The Lake Willoughby Plunge

Happy New Year!
My first thought is to know that my dad would be very proud of me not only for my committments, but living up to them even in adversity. Despite the weather warnings of sleet and freezing rain, I woke up early and packed to car to drive to northern VT for the “plunge”. Had I not sent that fundraising letter and told all my friends, after the crazy new year’s party at the Garlands… I really wanted to roll over and stay in my warm bed….
I loaded up Oakley and we hit the road, after weighing the options, I really needed to do this “thing” – if not just out of curiousity, but for my crazy “Indian” roots – this was indeed going to start my new year right. : )
I called Fred on my way to be sure the event wasn’t cancelled and he said it really was ok on the roads and the event was at 1 PM. First lesson – I could have slept in a little longer, if I had the right information. At that point I could take my time and drive safe through the slushing, greasy and sometimes frozen roads. A photo journey it became as I took photos in the crazy weather of the scenery and the white caps of the water.
Fred and his number one volunteer arrived about 11:30 in the furniture truck to double as a warm changing area for those that may want to use it. He said most have support that will have blankets and towels ready when they come out of the water. At this time I really am in disbelief that people will show up and “jump”, with the parking lot empty and the spitting rain and about 40 mph winds, the white caps seem to be increasing….. They clean out the beach area from the debris of trees and limbs that may have blown in as well as shovel snow from the “sign in” area, which was the warmest place to be, behind the truck that was blocking the cold wind. Fred said that last year the ice was all broken up and a real hazard to clear, they had to lay carpet out on the ice to walk to the “jump” spot and it was definitely tricky! Somehow that didn’t make me feel any warmer.. : )

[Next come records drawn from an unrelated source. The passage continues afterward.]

#[global] Instance Res_ret : MRet Res := fun A a => Ok a.
#[global] Instance Res_bind : MBind Res := fun A B f m =>
  match m with
  | Ok a => f a
  | Throw e => Throw e
  end.

(** [names needle msg]: the text [needle] occurs in [msg]. *)
Definition names (needle msg : string) : Prop :=
  exists pre post, msg = pre +:+ needle +:+ post.

(** The same, decided. *)
Fixpoint occurs (needle msg : string) : bool :=
  String.prefix needle msg ||
  match msg with
  | EmptyString => false
  | String _ rest => occurs needle rest
  end.

(** The double quote character, for messages that quote a word. *)
Definition dq : string := String (ascii_of_nat 34) EmptyString.

(** ** JavaScript values, as far as the registry inspects them *)

Inductive JSVal (F : Type) :=
| VUndefined
| VNull
| VBool (b : bool)
| VNum (n : Z)
| VStr (s : string)
| VFun (f : F)
| VObj (props : list (string * JSVal F)).
Arguments VUndefined {F}.
Arguments VNull {F}.
Arguments VBool {F} b.
Arguments VNum {F} n.
Arguments VStr {F} s.
Arguments VFun {F} f.
Arguments VObj {F} props.

Section JS.
Context {F : Type}.

(** ToBoolean *)
Definition truthy (v : JSVal F) : bool :=
  match v with
  | VUndefined | VNull => false
  | VBool b => b
  | VNum n => negb (n =? 0)%Z
  | VStr s => negb (String.eqb s "")
  | VFun _ | VObj _ => true
  end.

(** [typeof v === 'function'] *)
Definition is_function (v : JSVal F) : bool :=
  match v with VFun _ => true | _ => false end.

Fixpoint assoc (k : string) (props : list (string * JSVal F)) : option (JSVal F) :=
  match props with
  | [] => None
  | (k', v) :: rest => if String.eqb k k' then Some v else assoc k rest
  end.

(** [k in v] *)
Definition js_in (k : string) (v : JSVal F) : Res bool :=
  match v with
  | VObj props => Ok (bool_decide (is_Some (assoc k props)))
  | VFun _ => Ok false
  | _ => Throw (TypeError ("Cannot use 'in' operator to search for '" +:+ k +:+ "'"))
  end.

(** [v.k] *)
Definition js_get (v : JSVal F) (k : string) : Res (JSVal F) :=
  match v with
  | VUndefined | VNull =>
      Throw (TypeError ("Cannot read properties of undefined (reading '" +:+ k +:+ "')"))
  | VObj props => Ok (default VUndefined (assoc k props))
  | _ => Ok VUndefined
  end.
End JS.

(** ** Loggers *)

Record Logger := {
  logger_prefix : list string;
  logger_has_child : bool        (* whether the logger has a [child] method *)
}.

(** [logger.child(name)]; a child logger has a [child] method itself. *)
Definition child_logger (logger : Logger) (name : string) : Logger :=
  {| logger_prefix := logger_prefix logger ++ [name]; logger_has_child := true |}.

(** [logger.child?.(name)] for a logger that is there *)
Definition logger_child (logger : Logger) (name : string) : option Logger :=
  if logger_has_child logger then Some (child_logger logger name) else None.

(** [logger.m(...)] for a log method [m], the receiver written without [?.] *)
Definition log_call (logger : option Logger) (method : string) : Res unit :=
  match logger with
  | Some _ => Ok tt
  | None =>
      Throw (TypeError ("Cannot read properties of undefined (reading '" +:+ method +:+ "')"))
  end.

(** ** Transport executor factory registry *)

Module Registry.
Section Registry.
Context {F : Type}.

(** The [transports] option: a function of the kind, a mapping from kinds,
    or nothing. Prototype members of the mapping object are not modelled. *)
Inductive Transports :=
| TransportsFn (f : string -> Res (JSVal F))
| TransportsMap (m : gmap string (JSVal F))
| TransportsNone.

(** [import(name)]: the module namespace object, or [None] when the import
    is rejected. *)
Definition Importer := string -> option (list (string * JSVal F)).

Definition moduleName (kind : string) : string :=
  "@graphql-mesh/transport-" +:+ kind.

Definition notFoundMessage (kind : string) : string :=
  "No transport found for " +:+ kind +:+
  ". Please make sure you have installed " +:+ moduleName kind +:+
  " or defined the transport config in " +:+ dq +:+ "mesh.config.ts" +:+ dq.

Definition notExportedMessage (kind : string) : string :=
  moduleName kind +:+ " module does not export " +:+ dq +:+ "getSubgraphExecutor" +:+ dq.

Definition notAFunctionMessage (kind : string) : string :=
  moduleName kind +:+ " module's export " +:+ dq +:+ "getSubgraphExecutor" +:+ dq +:+
  " is not a function".

(** ['default' in transport ? transport.default.getSubgraphExecutor
                            : transport.getSubgraphExecutor] *)
Definition pickGetSubgraphExecutor (transport : JSVal F) : Res (JSVal F) :=
  has_default ← js_in "default" transport;
  if (has_default : bool)
  then dflt ← js_get transport "default"; js_get dflt "getSubgraphExecutor"
  else js_get transport "getSubgraphExecutor".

Slowly people start to show up. 50 people signed up and raised money for the American Cancer Society – totalling more than $12,000 – Fred hoped to reach the $20K mark (although he said he would shave his head and really glad he didn’t have to shave it on such a cold day…). Everyone stayed in their cars – walked over to hand in their money, waiver and say hi to Fred, only to return to their cars to stay warm. Pretty funny to watch all the differnt folk arrive… One lady in a full length mink – takes off her clothes to show her one piece suit – her husband, signs her in and then escorts her to the water for her “jump”. Just amazing, the support that all these people have with them and the smiles …

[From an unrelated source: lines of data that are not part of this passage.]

(** * hacknovate-commit-tracker: the scheduled worker and the dashboard client

    A shallow embedding of [worker.js] (the script a scheduler runs every five
    minutes) and of the polling logic of the React dashboard, followed by the
    properties of the specification that concern them.

    Conventions of the embedding.
    - JavaScript numbers that the program only ever adds, subtracts and
      compares (commit counts, totals, epoch milliseconds) are integers [Z];
      they stay far below 2^53, where floating-point addition is exact.
    - [undefined] is [None].
    - An object used as a dictionary ([newHistoryEntry.teams], a chart point)
      is a [gmap] keyed by property name; team identifiers are ordinary
      property names.
    - A [Map] keeps its keys in insertion order, which the sorted output
      depends on for ties: it is an association list with the update rules of
      [Map.prototype.set].
    - The outside world (hosting API, clock, file contents, [git], network) is
      an explicit environment of oracles; console output and written files are
      explicit state. Within one run the hosting API is a function of the
      query: a repository listed twice is answered twice the same way.
    - Files hold JSON of the expected shape, or nothing that parses. *)

From stdpp Require Import gmap strings list fin_maps pretty.
From Stdlib Require Import ZArith Lia Permutation Sorted Ascii.

Local Open Scope string_scope.
Local Open Scope list_scope.
Local Open Scope Z_scope.

(** ** Completions and the state-and-exception monad *)

(** What evaluating a statement or awaiting a promise ends with. *)
Inductive Completion (E A : Type) : Type :=
| Normal (a : A)
| Throw (e : E).
Arguments Normal {E A} a.
Arguments Throw {E A} e.

Definition M (S E A : Type) : Type := S → Completion E A * S.

Definition ret {S E A} (a : A) : M S E A := λ s, (Normal a, s).

Definition throw {S E A} (e : E) : M S E A := λ s, (Throw e, s).

Definition bind {S E A B} (c : M S E A) (k : A → M S E B) : M S E B :=
  λ s, match c s with
       | (Normal a, s') => k a s'
       | (Throw e, s') => (Throw e, s')
       end.

(** [try { c } catch (e) { h e }] *)
Definition try_catch {S E A} (c : M S E A) (h : E → M S E A) : M S E A :=
  λ s, match c s with
       | (Normal a, s') => (Normal a, s')
       | (Throw e, s') => h e s'
       end.

(** [try { c } finally { f }], for a [finally] block that completes normally
    or throws (it never returns a value of its own). *)
Definition try_finally {S E A} (c : M S E A) (f : M S E unit) : M S E A :=
  λ s, match c s with
       | (r, s') =>
           match f s' with
           | (Normal _, s'') => (r, s'')
           | (Throw e, s'') => (Throw e, s'')
           end
       end.

Definition modify {S E} (f : S → S) : M S E unit := λ s, (Normal tt, f s).

Definition gets {S E A} (f : S → A) : M S E A := λ s, (Normal (f s), s).

Declare Scope js_scope.
Delimit Scope js_scope with js.
Notation "x <- c ;; k" := (bind c (λ x, k))
  (at level 100, c at next level, right associativity) : js_scope.
Notation "c ;; k" := (bind c (λ _, k))
  (at level 100, right associativity) : js_scope.

(** [for (const x of l) { acc = body acc x }] with the loop-carried variables
    gathered in [acc]; a throwing iteration ends the loop. *)
Fixpoint for_of {S E A St} (l : list A) (body : St → A → M S E St) (acc : St)
  : M S E St :=
  match l with
  | [] => ret acc
  | x :: l' => bind (body acc x) (for_of l' body)
  end.

(** ** The JavaScript built-ins the program uses *)

Module JS.

(** A thrown value: an [Error] with an optional numeric [status]
    (the hosting client sets it on HTTP failures) and a [message]. *)
Record Error : Type := mkError { status : option Z; message : string }.

(** [s.split(sep)] for a one-character separator. *)
Fixpoint split (sep : Ascii.ascii) (s : string) : list string :=
  match s with
  | EmptyString => [EmptyString]
  | String c rest =>
      match split sep rest with
      | [] => [String c EmptyString]
      | hd :: tl =>
          if decide (c = sep) then EmptyString :: hd :: tl
          else String c hd :: tl
      end
  end.

Arguments split sep%_char s%_string.

(** [arr.join(sep)] *)
Fixpoint join (sep : string) (l : list string) : string :=
  match l with
  | [] => ""
  | [x] => x
  | x :: l' => x +:+ sep +:+ join sep l'
  end.

(** A value interpolated in a template literal. *)
Definition show (o : option string) : string := default "undefined" o.

(** [arr.slice(start)]: a negative [start] counts from the end. *)
Definition slice {A} (start : Z) (l : list A) : list A :=
  let len := Z.of_nat (length l) in
  let k := if start <? 0 then Z.max (len + start) 0 else Z.min start len in
  drop (Z.to_nat k) l.

(** [arr.sort(cmp)]: the sort is stable, and for a consistent comparator
    its result is the one stable insertion computes. [cmp a b ≤ 0] keeps
    [a] in front of [b]. *)
Fixpoint sort_insert {A} (cmp : A → A → Z) (x : A) (l : list A) : list A :=
  match l with
  | [] => [x]
  | y :: l' => if cmp x y <=? 0 then x :: y :: l' else y :: sort_insert cmp x l'
  end.

Definition sort {A} (cmp : A → A → Z) (l : list A) : list A :=
  foldr (sort_insert cmp) [] l.

(** *** [Map] with string keys *)
Definition Map (V : Type) : Type := list (string * V).

Fixpoint Map_get {V} (k : string) (m : Map V) : option V :=
  match m with
  | [] => None
  | (k', v) :: m' => if decide (k = k') then Some v else Map_get k m'
  end.

(** An existing key keeps its position; a new key goes last. *)
Fixpoint Map_set {V} (k : string) (v : V) (m : Map V) : Map V :=
  match m with
  | [] => [(k, v)]
  | (k', v') :: m' =>
      if decide (k = k') then (k, v) :: m' else (k', v') :: Map_set k v m'
  end.

(** [new Map(entries)] *)
Definition Map_new {V} (entries : list (string * V)) : Map V :=
  foldl (λ m kv, Map_set kv.1 kv.2 m) [] entries.

(** [Array.from(m.values())] *)
Definition Map_values {V} (m : Map V) : list V := m.*2.

Definition Map_keys {V} (m : Map V) : list string := m.*1.

End JS.

(** ** The data model shared by the worker and the dashboard *)

(** One element of [data/teams.json]. *)
Record Team : Type := mkTeam {
  team_id : string;
  team_name : string;
  team_repos : list string;
  team_color : string;
}.

(** One element of [data/leaderboard.json]. *)
Record LeaderboardEntry : Type := mkEntry {
  entry_id : string;
  entry_name : string;
  total_commits : Z;
  entry_color : string;
}.

(** One element of [data/history.json]; [time_label] is its [time] field. *)
Record HistoryEntry : Type := mkHistoryEntry {
  time_label : string;
  timestamp : Z;
  teams : gmap string Z;
  total : Z;
}.

(** A line written to the console. *)
Inductive LogLine : Type :=
| ConsoleLog (text : string)
| ConsoleError (text : string)
| ConsoleErrorWith (text : string) (e : JS.Error).

(** ** worker.js *)

Module Worker.

(** What is found at a path: nothing, something [JSON.parse] (or the read)
    rejects, or a value. *)
Inductive File (A : Type) : Type :=
| Missing
| Unreadable (e : JS.Error)
| Content (v : A).
Arguments Missing {A}.
Arguments Unreadable {A} e.
Arguments Content {A} v.

(** The working tree and the console: the state a run changes. *)
Record World : Type := mkWorld {
  file_teams : File (list Team);
  file_leaderboard : File (list LeaderboardEntry);
  file_history : File (list HistoryEntry);
  console : list LogLine;
}.

(** What [exec]'s callback receives. *)
Record ExecResult : Type := mkExecResult {
  exec_err : option JS.Error;
  exec_stdout : string;
  exec_stderr : string;
}.

(** What a run reads from outside and cannot change: the clock, the date
    formatting of the platform, the hosting API and the shell. *)
Record Env : Type := mkEnv {
  Date_now : Z;
  Date_at_publish : Z;
  toISOString : Z → string;
  toLocaleTimeString : Z → string;
  listCommits :
    option string → option string → string → string →
    Completion JS.Error (list string);
  exec : string → ExecResult;
}.

Definition Task (A : Type) : Type := M World JS.Error A.

Definition TEAMS_FILE : string := "data/teams.json".
Definition LEADERBOARD_FILE : string := "data/leaderboard.json".
Definition HISTORY_FILE : string := "data/history.json".

Definition console_emit (l : LogLine) : Task unit :=
  modify (λ w, mkWorld (file_teams w) (file_leaderboard w) (file_history w)
                 (console w ++ [l])).

Definition write_leaderboard (v : list LeaderboardEntry) : Task unit :=
  modify (λ w, mkWorld (file_teams w) (Content v) (file_history w) (console w)).

Definition write_history (v : list HistoryEntry) : Task unit :=
  modify (λ w, mkWorld (file_teams w) (file_leaderboard w) (Content v) (console w)).

(** [readJson(filePath, defaultValue)]; [file] selects the typed content
    kept at [filePath]. *)
Definition readJson {A} (filePath : string) (file : World → File A)
    (defaultValue : A) : Task A :=
  (f <- gets file ;;
   match f with
   | Content v => ret v
   | Unreadable e =>
       console_emit (ConsoleErrorWith ("Error reading " +:+ filePath +:+ ":") e) ;;
       ret defaultValue
   | Missing => ret defaultValue
   end)%js.

(** The double-quote character of the shell command line. *)
Definition dq : string := String (ascii_of_nat 34) EmptyString.

(** [error.status || 'API'] *)
Definition status_or_API (st : option Z) : string :=
  match st with
  | Some z => if z =? 0 then "API" else pretty z
  | None => "API"
  end.

(** Lines 38-51: the shell command line of the versioned publish. *)
Definition commands (env : Env) : string :=
  let commitMessage :=
    "Automated data update: " +:+ toISOString env (Date_at_publish env) in
  let gitUser := "github-actions[bot]" in
  let gitEmail := "41898282+github-actions[bot]@users.noreply.github.com" in
  JS.join " && "
    [ "git config --global user.email " +:+ dq +:+ gitEmail +:+ dq;
      "git config --global user.name " +:+ dq +:+ gitUser +:+ dq;
      "git add " +:+ LEADERBOARD_FILE +:+ " " +:+ HISTORY_FILE;
      "git commit -m " +:+ dq +:+ commitMessage +:+ dq +:+ " --allow-empty";
      "git push" ].

Definition commitFiles (env : Env) (newLeaderboard : list LeaderboardEntry)
    (newHistory : list HistoryEntry) : Task string :=
  (write_leaderboard newLeaderboard ;;
   write_history newHistory ;;
   console_emit (ConsoleLog "Committing updated files...") ;;
   let r := exec env (commands env) in
   match exec_err r with
   | Some err =>
       console_emit (ConsoleError ("Commit Error: " +:+ JS.message err)) ;;
       console_emit (ConsoleError (exec_stderr r)) ;;
       throw (JS.mkError None ("Failed to commit: " +:+ JS.message err))
   | None =>
       console_emit (ConsoleLog (exec_stdout r)) ;;
       ret (exec_stdout r)
   end)%js.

At around 12:45 – Fred announces the first wave is ready to go – it is a flury of activity – people taking off their clothes to show their tshirt that is the “wetsuit” provided (branding at its best). People run in the water and dip their bodies in up to their neck and sometimes, just a little more. I stashed my bag with my camera, because Oakley couldn’t hold my towel…. I ran with my crocs on and lost one on the way… bummer! I turned back (afraid it would blow away the wind was so strong), put it back on and ran the rest of the way to “jump” and dip my entire body in the cold water. So funny! I smiled the whole way… looking around at all the people joining me – full of life! I grabbed my towel to stay warm and found my way to the truck to change. I asked this lady (a grandmother of the girl who jumped with her) to take my photo in my bikini to “prove” to my friends at home that I did it. : )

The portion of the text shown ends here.